Plaintiffs argued that under general contract law, a board of directors may not enact bylaws that regulate shareholders’ rights without shareholders’ approval. In rejecting this argument, Chancellor Strine explained that a board can indeed pass such provisions, because the bylaws of a Delaware corporation are part of a “contractual framework” between directors, officers, and shareholders, which is “flexible and subject to change.” This flexibility allows a board to amend bylaws unilaterally, as long as the corporation’s articles of incorporation allow it—as most do. Chancellor Strine stated that investors are aware of these conditions when they purchase stock of Delaware corporations, and agree to be bound by bylaws passed in that way. So, with certain limited exceptions, forum selection clauses are just like other contract clauses and are generally valid.

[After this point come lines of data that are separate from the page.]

(** * Redmine-to-Jira migration scripts: a shallow embedding in Rocq

    This development models the Python sources of the Redmine-to-Jira
    migration tool:
    - [src/utils/_ratelimiter.py]   (class [RateLimiter]),
    - [src/utils/_exporter.py]      (class [RedmineExporter]: pagination,
                                     checkpoint store, export loop),
    - [src/main.py]                 (the older stand-alone exporter),
    - [src/utils/_importer.py]      (class [JiraImporter]: payload building,
                                     attachments, comments, status
                                     transition, import loop).

    Python values read from JSON are modelled by [json]; Python exceptions
    by [exc]; effectful methods by a small state/exception monad whose state
    records the outbound HTTP requests and log lines, in program order.
    Everything the scripts obtain from the outside world (HTTP replies,
    file-system facts, clock readings) is an explicit parameter. *)

From Stdlib Require Import ZArith Lia List String Ascii Bool DecimalZ Sorted.
From stdpp Require Import base gmap strings.
Import ListNotations.
Open Scope Z_scope.

(* ------------------------------------------------------------------ *)
(** ** Python values and exceptions *)

#[local] Set Warnings "-register-all".

(** JSON values as returned by [json.loads] / [response.json()]. *)
Inductive json : Type :=
| JNull
| JBool (b : bool)
| JInt (z : Z)
| JStr (s : string)
| JList (l : list json)
| JObj (kvs : list (string * json)).

(** The exception classes the scripts raise or catch. *)
Inductive exc : Type :=
| KeyboardInterrupt
| SystemExit
| ValueError
| TypeError
| KeyError
| IndexError
| AttributeError
| UnboundLocalError
| JSONDecodeError        (* json / requests decoding failure *)
| ConnectionError        (* transport failure inside [requests] *)
| HTTPError (code : Z)   (* [response.raise_for_status()] *)
| IOError
| RedmineExportError
| RedmineAuthenticationError
| RedminePermissionError
| RedmineNotFoundError
| JiraExportError
| JiraBadRequestError
| JiraAuthenticationError
| JiraPermissionError
| JiraNotFoundError
| JiraRequestTimeoutError
| JiraTooManyRequestsError
| JiraServerError
| JiraAttachmentError.

(** [except Exception] catches every class above except the two
    [BaseException]-only ones. *)
Definition is_Exception (e : exc) : bool :=
  match e with KeyboardInterrupt | SystemExit => false | _ => true end.

(** [except requests.HTTPError]. *)
Definition is_HTTPError (e : exc) : bool :=
  match e with HTTPError _ => true | _ => false end.

(** [except requests.exceptions.RequestException]: [HTTPError],
    [ConnectionError] and the decoding error raised by [response.json()]
    (requests' [JSONDecodeError] derives from [RequestException]). *)
Definition is_RequestException (e : exc) : bool :=
  match e with HTTPError _ | ConnectionError | JSONDecodeError => true | _ => false end.

(** An HTTP exchange as seen by [requests]: a reply with a status code and a
    body that may or may not decode as JSON, or a transport failure. *)
Inductive reply : Type :=
| Reply (code : Z) (body : option json)
| NetFail.

(** [response.raise_for_status()]. *)
Definition raise_for_status (code : Z) : option exc :=
  if (400 <=? code) && (code <? 600) then Some (HTTPError code) else None.

(** Python truthiness of a JSON value. *)
Definition truthy (v : json) : bool :=
  match v with
  | JNull => false
  | JBool b => b
  | JInt z => negb (z =? 0)
  | JStr s => negb (String.eqb s EmptyString)
  | JList l => negb (Nat.eqb (List.length l) 0)
  | JObj kvs => negb (Nat.eqb (List.length kvs) 0)
  end.

(** Dictionary lookup in insertion order. *)
Fixpoint assoc (k : string) (kvs : list (string * json)) : option json :=
  match kvs with
  | [] => None
  | (k', v) :: r => if String.eqb k k' then Some v else assoc k r
  end.

(** [d[k] = v]: overwrite in place, or append a new key. *)
Fixpoint assoc_set (k : string) (v : json) (kvs : list (string * json))
  : list (string * json) :=
  match kvs with
  | [] => [(k, v)]
  | (k', v') :: r =>
      if String.eqb k k' then (k', v) :: r else (k', v') :: assoc_set k v r
  end.

(* ------------------------------------------------------------------ *)
(** ** Decimal text of integers: [str(i)] and [int(s)] *)

Fixpoint uint_str (u : Decimal.uint) : string :=
  match u with
  | Decimal.Nil => EmptyString
  | Decimal.D0 r => String "0" (uint_str r)
  | Decimal.D1 r => String "1" (uint_str r)
  | Decimal.D2 r => String "2" (uint_str r)
  | Decimal.D3 r => String "3" (uint_str r)
  | Decimal.D4 r => String "4" (uint_str r)
  | Decimal.D5 r => String "5" (uint_str r)
  | Decimal.D6 r => String "6" (uint_str r)
  | Decimal.D7 r => String "7" (uint_str r)
  | Decimal.D8 r => String "8" (uint_str r)
  | Decimal.D9 r => String "9" (uint_str r)
  end.
(** * METAR decoder: a shallow embedding of [metar.cpp] and its properties

    The report decoder of [src/metar.cpp] is transcribed function by
    function.  C strings are lists of characters without their terminator,
    [int] is [Z] with the 32-bit wrap-around written out, [double] is the
    binary64 type of the kernel ([PrimFloat]), so that quotients such as
    [3029 / 100.0] are the very values the program computes.

    The sub-parsers copy pieces of the token into a local array [val].  The
    functions [parse_ot], [parse_wind], ... give what a sub-parser stores when
    its copies stay inside [val]; the section on scratch buffers counts the
    bytes that the copies write, and the decoder with its arrays
    ([Metar_parse_checked]) returns a report only when every copy stays
    inside its array: a copy that leaves it has no defined behaviour in C. *)

From Stdlib Require Import String Ascii ZArith Bool Lia Floats List.
Import ListNotations.

(** ** C strings and the libc functions the decoder calls *)

Definition cstring := list ascii.

Definition NUL : ascii := Ascii.zero.

(** A string literal of the source. *)
Definition lit (s : string) : cstring := list_ascii_of_string s.

(** The characters a [const char *] argument denotes: everything before the
    first terminator. *)
Fixpoint c_str (s : cstring) : cstring :=
  match s with
  | [] => []
  | c :: r => if Ascii.eqb c NUL then [] else c :: c_str r
  end.

(** [isdigit], [isalpha] and [isspace] in the "C" locale. *)
Definition isdigit (c : ascii) : bool :=
  (48 <=? nat_of_ascii c)%nat && (nat_of_ascii c <=? 57)%nat.

Definition isalpha (c : ascii) : bool :=
  ((65 <=? nat_of_ascii c)%nat && (nat_of_ascii c <=? 90)%nat)
  || ((97 <=? nat_of_ascii c)%nat && (nat_of_ascii c <=? 122)%nat).

Definition isspace (c : ascii) : bool :=
  (nat_of_ascii c =? 32)%nat
  || ((9 <=? nat_of_ascii c)%nat && (nat_of_ascii c <=? 13)%nat).

(** [strcmp(a, b) == 0]. *)
Fixpoint streq (a b : cstring) : bool :=
  match a, b with
  | [], [] => true
  | x :: a', y :: b' => Ascii.eqb x y && streq a' b'
  | _, _ => false
  end.

(** [needle] is an initial segment of [hay]. *)
Fixpoint is_prefix (needle hay : cstring) : bool :=
  match needle, hay with
  | [], _ => true
  | x :: n', y :: h' => Ascii.eqb x y && is_prefix n' h'
  | _ :: _, [] => false
  end.

(** [strstr(hay, needle)]: the offset of the first occurrence, [None] for a
    null result. *)
Fixpoint strstr (hay needle : cstring) : option nat :=
  if is_prefix needle hay then Some 0%nat
  else match hay with
       | [] => None
       | _ :: h' => option_map S (strstr h' needle)
       end.

(** [strncpy(val, src, n); val[n] = '\0'] leaves the first [n] characters of
    [src] in [val]; [src + k] is [skipn k src]. *)
Definition strncpy (src : cstring) (n : nat) : cstring := firstn n src.

(** Two's-complement [int]. *)
Definition INT_MIN : Z := - 2 ^ 31.

Definition wrap32 (z : Z) : Z := (z + 2 ^ 31) mod 2 ^ 32 - 2 ^ 31.

Definition digit_val (c : ascii) : Z := Z.of_nat (nat_of_ascii c) - 48.

(** The value of the longest run of decimal digits that starts [s]. *)
Fixpoint digits_val (acc : Z) (s : cstring) : Z :=
  match s with
  | c :: r => if isdigit c then digits_val (acc * 10 + digit_val c) r else acc
  | [] => acc
  end.

Fixpoint skip_space (s : cstring) : cstring :=
  match s with
  | c :: r => if isspace c then skip_space r else s
  | [] => []
  end.

(** Sign and magnitude read by [atoi]/[atof]: white space, an optional sign,
    decimal digits. *)
Definition scan_number (s : cstring) : bool * Z :=
  match skip_space s with
  | c :: r =>
      if Ascii.eqb c "-" then (true, digits_val 0 r)
      else if Ascii.eqb c "+" then (false, digits_val 0 r)
      else (false, digits_val 0 (c :: r))
  | [] => (false, 0%Z)
  end.

(** [strtol(s, NULL, 10)] with a [long] of 64 bits: a value outside [long]
    is replaced by [LONG_MIN] or [LONG_MAX]. *)
Definition LONG_MAX : Z := 2 ^ 63 - 1.
Definition LONG_MIN : Z := - 2 ^ 63.

Definition strtol (s : cstring) : Z :=
  let '(neg, v) := scan_number s in
  if neg then Z.max LONG_MIN (- v) else Z.min LONG_MAX v.

(** [atoi] is [(int) strtol(s, NULL, 10)]: the [long] is reduced modulo
    2^32. *)
Definition atoi (s : cstring) : Z := wrap32 (strtol s).

(** ** binary64 *)

(** The double nearest to an integer: the integers below 2^53 in absolute
    value are doubles and are converted exactly; beyond, the conversion
    rounds to nearest, ties to even, and overflows to infinity. *)
Definition float_of_Z (z : Z) : float :=
  if (Z.abs z <? 2 ^ 53)%Z
  then if (z <? 0)%Z
       then PrimFloat.opp (PrimFloat.of_uint63 (Uint63.of_Z (- z)))
       else PrimFloat.of_uint63 (Uint63.of_Z z)
  else SF2Prim (binary_normalize prec emax z 0 false).

Definition DBL_MAX : float := 0x1.fffffffffffffp+1023%float.

(** [atof] on the syntax that reaches it in the decoder: every string the
    decoder hands to [atof] is made of digits, ['/'], ['S'], ['M'] and a
    leading ['-'], so the fraction, exponent, hexadecimal and non-finite forms
    of [strtod] never start; the converted prefix is a signed decimal
    integer. *)
Definition atof (s : cstring) : float :=
  let '(neg, v) := scan_number s in
  if neg then PrimFloat.opp (float_of_Z v) else float_of_Z v.

(** [a != b] on doubles. *)
Definition float_neq (a b : float) : bool := negb (PrimFloat.eqb a b).

(** ** Pattern matching: [match_character], [match], [starts_with] *)

Definition match_character (p c : ascii) : bool :=
  if Ascii.eqb p "#" then isdigit c
  else if Ascii.eqb p "$" then isalpha c
  else Ascii.eqb p c.

(** [match(pattern, str, len)]: the first [len] positions agree.  An index at
    the end of a string reads its terminator. *)
Fixpoint match_n (pattern str : cstring) (len : nat) : bool :=
  match len with
  | O => true
  | S n =>
      if match_character (hd NUL pattern) (hd NUL str)
      then match_n (tl pattern) (tl str) n
      else false
  end.

(** [match(pattern, str)] for a non-null [str]. *)
Definition match_ (pattern str : cstring) : bool :=
  if (length pattern =? length str)%nat
  then match_n pattern str (length pattern)
  else false.

Definition starts_with (pattern str : cstring) : bool :=
  if (length pattern <=? length str)%nat
  then match_n pattern str (length pattern)
  else false.

(** ** Tables *)

Definition WIND_SPEED_KT : cstring := lit "KT".
Definition WIND_SPEED_MPS : cstring := lit "MPS".
Definition WIND_SPEED_KPH : cstring := lit "KPH".

Definition VIS_UNITS_M : cstring := lit "M".
Definition VIS_UNITS_SM : cstring := lit "SM".

Definition sky_conditions : list cstring :=
  [lit "SKC"; lit "CLR"; lit "NSC"; lit "FEW"; lit "SCT"; lit "BKN"; lit "OVC"].

Definition cloud_types : list cstring := [lit "TCU"; lit "CB"; lit "ACC"].

Definition _MAX_CLOUD_LAYERS : nat := 3.

(** ** Shape predicates *)

Definition is_metar (str : cstring) : bool :=
  streq str (lit "METAR") || streq str (lit "SPECI").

Finally, Chancellor Strine rejected plaintiffs’ attempt to demonstrate that the bylaws were invalid in their entirety by presenting a series of hypothetical situations in which the application of the bylaws might be unfair. In so doing, Chancellor Strine warned that if the forum selection bylaw is unfair to a specific shareholder bringing a lawsuit, he or she may challenge it as unfair at that time. Additionally, he noted, shareholders may repeal the bylaws by a majority vote, and, if necessary, can vote out directors who voted to include such provisions.
While this decision has far-reaching implications, it also has certain limitations. First, it applies only to Delaware corporations, and only those that allow their boards to unilaterally enact bylaws. Second, it covers only actions filed by shareholders in connection with a corporation’s “internal affairs.” This may include derivative lawsuits, in which investors bring a lawsuit on behalf of the company itself; fiduciary duty suits brought against directors and officers of the company; suits brought under Delaware corporate law; and other “internal affairs” suits, which turn on the relationship between the company, its shareholders, directors, and officers.6
Practically speaking, when a board considers enacting forum selection bylaws, it should be aware that many proxy advisory firms have indicated that they have a negative view of these types of bylaws, at least those enacted without explicit shareholder approval. The board should also be sure that being sued in Delaware is in the corporation’s best interests, and if not, it should consider which state’s courts would be better suited to its needs.
Following this decision, it is likely that many Delaware corporations will adopt similar provisions, but many major questions remain unanswered. It is unclear whether plaintiffs in these cases will file an appeal, and if so, whether Chancellor Strine’s decision will be upheld. Equally important and unclear is what effect other states’ courts will give this decision. Because this decision is the definitive pronouncement of Delaware on this subject, courts in other jurisdictions considering similar bylaws enacted by Delaware corporations should apply the holding of this case and dismiss actions brought before them. Thus, theoretically, this decision has potential broad application. However, before Chancellor Strine authored this opinion, at least one judge in the Northern District of California reached a contrary conclusion, and rejected arguments similar to those adopted here.7 But another judge in the same district hearing a substantially similar case decided to wait to see how Chancellor Strine decided these cases.8 It is therefore likely that these provisions will be challenged in various jurisdictions, with results that could vary substantially from those reached by Chancellor Strine.